A general problem is that surviving the break that Covid implied, with ERTES and similar inventions, but without laying off employees, has led them to increase their indebtedness. If sales are rising now, money is needed to finance them and the banks’ response is that they cannot lend more. With negotiations, solid guarantees, agreements with clients, progress is being made, but the expert ministers and those responsible at the European level tell us that there is no risk of significant inflation, that is, by putting a little more money on the market we can achieve renewal, innovation, jobs and economic joy, things we need.

As soon as this is fixed, entrepreneurs have to take a business management course or, if they have already done so, review it. Above all, knowing well what the company’s balance sheet, the income statement and the cash flow are. Senior managers need to carry these numbers in their brains and be able to see the impact of any new decision on these three things: “Sir, it looks like we have excellent prospects of selling our products in China and Southeast Asia.” , tell me the commercials who know that and who were there recently. “We would have to open an office there with a warehouse”, a person they met has thought, and they think they would have to hire him. “How much do we have to put up for all of this?” “They would not exceed 2 or 3 million.” “But where do we have them? Haven’t you seen what it costs us to cover the sales we have? How do we explain that we have to invest money that may take 2 or 3 years to produce results? “Sir, but if we don’t take advantage of that opportunity, our German competitors will keep it and although we beat them in price with the same quality, if they arrive first it won’t be easy for us to enter.”

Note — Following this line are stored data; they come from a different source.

(** C3. With a non-empty vocabulary, a step cap [entry_length >= 1] and
    the call made everywhere in the sources ([entry_count = 1], [embed]
    given, no tokens passed in), [generate_topk] returns, and for every
    sequence [s] of the batch: the ids it decodes number at most
    [entry_length]; if the token chosen at step [t] is the stop token or the
    end-of-sequence token, the recorded length after any [k > t] steps is
    the one recorded after step [t]; and if no such token is ever chosen,
    exactly [entry_length] ids are decoded. [generate_per_batch] on the CPU
    is this call at temperature 1 with the step cap 67; with CUDA it
    raises. *)
Theorem C3_decoded_lengths (entry_length s : nat) :
  (0 < entry_length)%nat -> (s < batch_size)%nat ->
  exists ids final decoded,
    Decoder.generate_topk_ids batch_size stop eos temperature lm_logits 1 entry_length
    = Some ids
    /\ Decoder.after batch_size stop eos temperature lm_logits entry_length = Some final
    /\ nth_error ids s = Some decoded
    /\ (length decoded <= entry_length)%nat
    /\ (forall t tok,
          nth_error (Decoder.row final s) t = Some tok -> is_stop tok = true ->
          forall k, (S t <= k)%nat ->
            exists stt stk,
              Decoder.after batch_size stop eos temperature lm_logits (S t) = Some stt
              /\ Decoder.after batch_size stop eos temperature lm_logits k = Some stk
              /\ nth_error (Decoder.seq_lengths stk) s
                 = nth_error (Decoder.seq_lengths stt) s)
    /\ ((forall tok, In tok (Decoder.row final s) -> is_stop tok = false) ->
        length decoded = entry_length)
    /\ Decoder.generate_per_batch_ids Torch.cpu batch_size stop eos lm_logits
       = Decoder.generate_topk_ids batch_size stop eos 1 lm_logits 1
           Decoder.max_length
    /\ Decoder.generate_per_batch_ids Torch.cuda batch_size stop eos lm_logits
       = None.
Proof.
  intros Hlen Hs.
  destruct (@loop_iterate entry_length 0 (Decoder.initial batch_size) eq_refl)
    as (jn & final & Hl & Hi & Hb & Hpos & Hmid & Hend).
  specialize (Hpos Hlen).
  destruct (iterate_inv jn) as (st & E & I). rewrite Hi in E. injection E as <-.
  pose proof I as (Hseq & Hl1 & Hl2 & Htok).
  destruct (Hseq s Hs) as (l & E1 & E2 & E3 & E4 & E5).
  destruct (Decoder.tokens final) as [rows|] eqn:Et; [|lia].
  destruct Htok as [Hrows _].
  destruct (nth_error rows s) as [r|] eqn:Er; [|apply nth_error_None in Er; lia].
  assert (Hrow : Decoder.row final s = r).
  { unfold Decoder.row. rewrite Et. now apply nth_error_nth. }
  rewrite Hrow in *.
  exists (Decoder.zip_with (fun output length => Py.slice_to output length)
            rows (Decoder.seq_lengths final)), final, (Py.slice_to r l).
  assert (Hout : Decoder.output_ids final
                 = Some (Decoder.zip_with (fun output length => Py.slice_to output length)
                           rows (Decoder.seq_lengths final))).
  { unfold Decoder.output_ids. now rewrite Et. }
  assert (Hslice : Py.slice_to r l = firstn (Z.to_nat l) r).
  { unfold Py.slice_to. destruct (0 <=? l)%Z eqn:E0; [reflexivity|].
    apply Z.leb_gt in E0. lia. }
  split; [|split; [|split; [|split; [|split; [|split; [|split]]]]]].
  - unfold Decoder.generate_topk_ids, Decoder.entries, Decoder.entry.
    change (Decoder.mkState [] (Decoder.tokens (Decoder.initial batch_size))
              (Decoder.seq_lengths (Decoder.initial batch_size))
              (Decoder.is_stopped (Decoder.initial batch_size)))
      with (Decoder.initial batch_size).
    now rewrite Hl, Hout.
  - exact Hl.
  - now rewrite nth_error_zip_with, Er, E1.
  - rewrite Hslice, length_firstn. lia.
  - intros t tok Htk Hstop k Hk. rewrite Hrow in Htk.
    assert (Ht : (t < jn)%nat).
    { rewrite <- E3. apply nth_error_Some. congruence. }
    destruct (@loop_reaches (S t) (S t) jn) as (jt & stt & Hlt & Hit & Hjt); try lia.
    { intros i sti Hi' Ei. apply (Hmid i sti); [lia | exact Ei]. }
    destruct (@loop_reaches k (S t) jn) as (jk & stk & Hlk & Hik & Hjk); try lia.
    { intros i sti Hi' Ei. apply (Hmid i sti); [lia | exact Ei]. }
    assert (jt = S t) by lia. subst jt.
    exists stt, stk. split; [exact Hlt|]. split; [exact Hlk|].
    destruct (@iterate_mono (S t) jn stt final s) as [Hpre _]; try assumption; try lia.
    rewrite Hrow in Hpre.
    destruct (iterate_inv (S t)) as (st' & E' & I'). rewrite Hit in E'. injection E' as <-.
    destruct I' as (Hseq' & _). destruct (Hseq' s Hs) as (l' & _ & E2' & _).
    assert (Hex : existsb is_stop (Decoder.row stt s) = true).
    { apply existsb_exists. exists tok. split; [|exact Hstop].
      rewrite <- Hpre. apply (@nth_error_In _ _ t).
      rewrite nth_error_firstn.
      destruct (t <? S t)%nat eqn:Elt; [exact Htk|apply Nat.ltb_ge in Elt; lia]. }
    rewrite Hex in E2'.
    destruct (@iterate_mono (S t) jk stt stk s) as [_ Hfr]; try assumption; try lia.
    apply Hfr. exact E2'.
  - intros Hnone. rewrite Hrow in Hnone.
    rewrite (existsb_false _ _ Hnone) in *.
    assert (jn = entry_length).
    { destruct Hend as [-> | Hall]; [lia|].
      exfalso. exact (all_stopped_nth _ _ Hall E2). }
    subst jn. rewrite Hslice, (E4 eq_refl).
    rewrite firstn_all2; lia.
  - unfold Decoder.generate_per_batch_ids, Decoder.generate_topk_ids,
      Decoder.entries, Decoder.entry.
    change (Decoder.mkState [] (Decoder.tokens (Decoder.initial batch_size))
              (Decoder.seq_lengths (Decoder.initial batch_size))
              (Decoder.is_stopped (Decoder.initial batch_size)))
      with (Decoder.initial batch_size).
    destruct (Decoder.loop batch_size stop eos 1 lm_logits Decoder.max_length
                (Decoder.initial batch_size)) as [st1|]; [|reflexivity].
    now destruct (Decoder.output_ids st1).
  - reflexivity.
Qed.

A good bank that analyzed its clients well would understand all this and would put the funds for their advancement. But it seems that the banks have little interest in knowing their clients and discussing their investments with them to assess their support. Banks want to close branches, lay off employees and move banking online. Probably customers like those of that company can pay 1% more interest (or more). They need the funds but they are going to get a good return on them.

Many of the companies exist because in their day banks or other investors understood that the entrepreneurs who launched them or those who started new activities (opening new markets, launching new products, buying a company, expanding their factory) were going in the right direction, the they had discussed with them and even encouraged them. But it seems that banks will no longer be like that. This opens an opportunity that in some cases is taken advantage of by funds from entrepreneurs for whom things have gone well. They set up a fund that invests instead of lending and takes part of the shares. With your investment, companies can carry out their projects. The sad thing is that a few years later the investor wants to recover what he put in and a plus and the solution is to sell the company. There are ways to reach arrangements, with the entrepreneur keeping the majority and the businessman being replaced by a company that sees continuity in its investment in the project. But if we are going to be successful entrepreneurs, let’s get the balance sheet, the income statement and the cash flow into our heads and take care of the three things.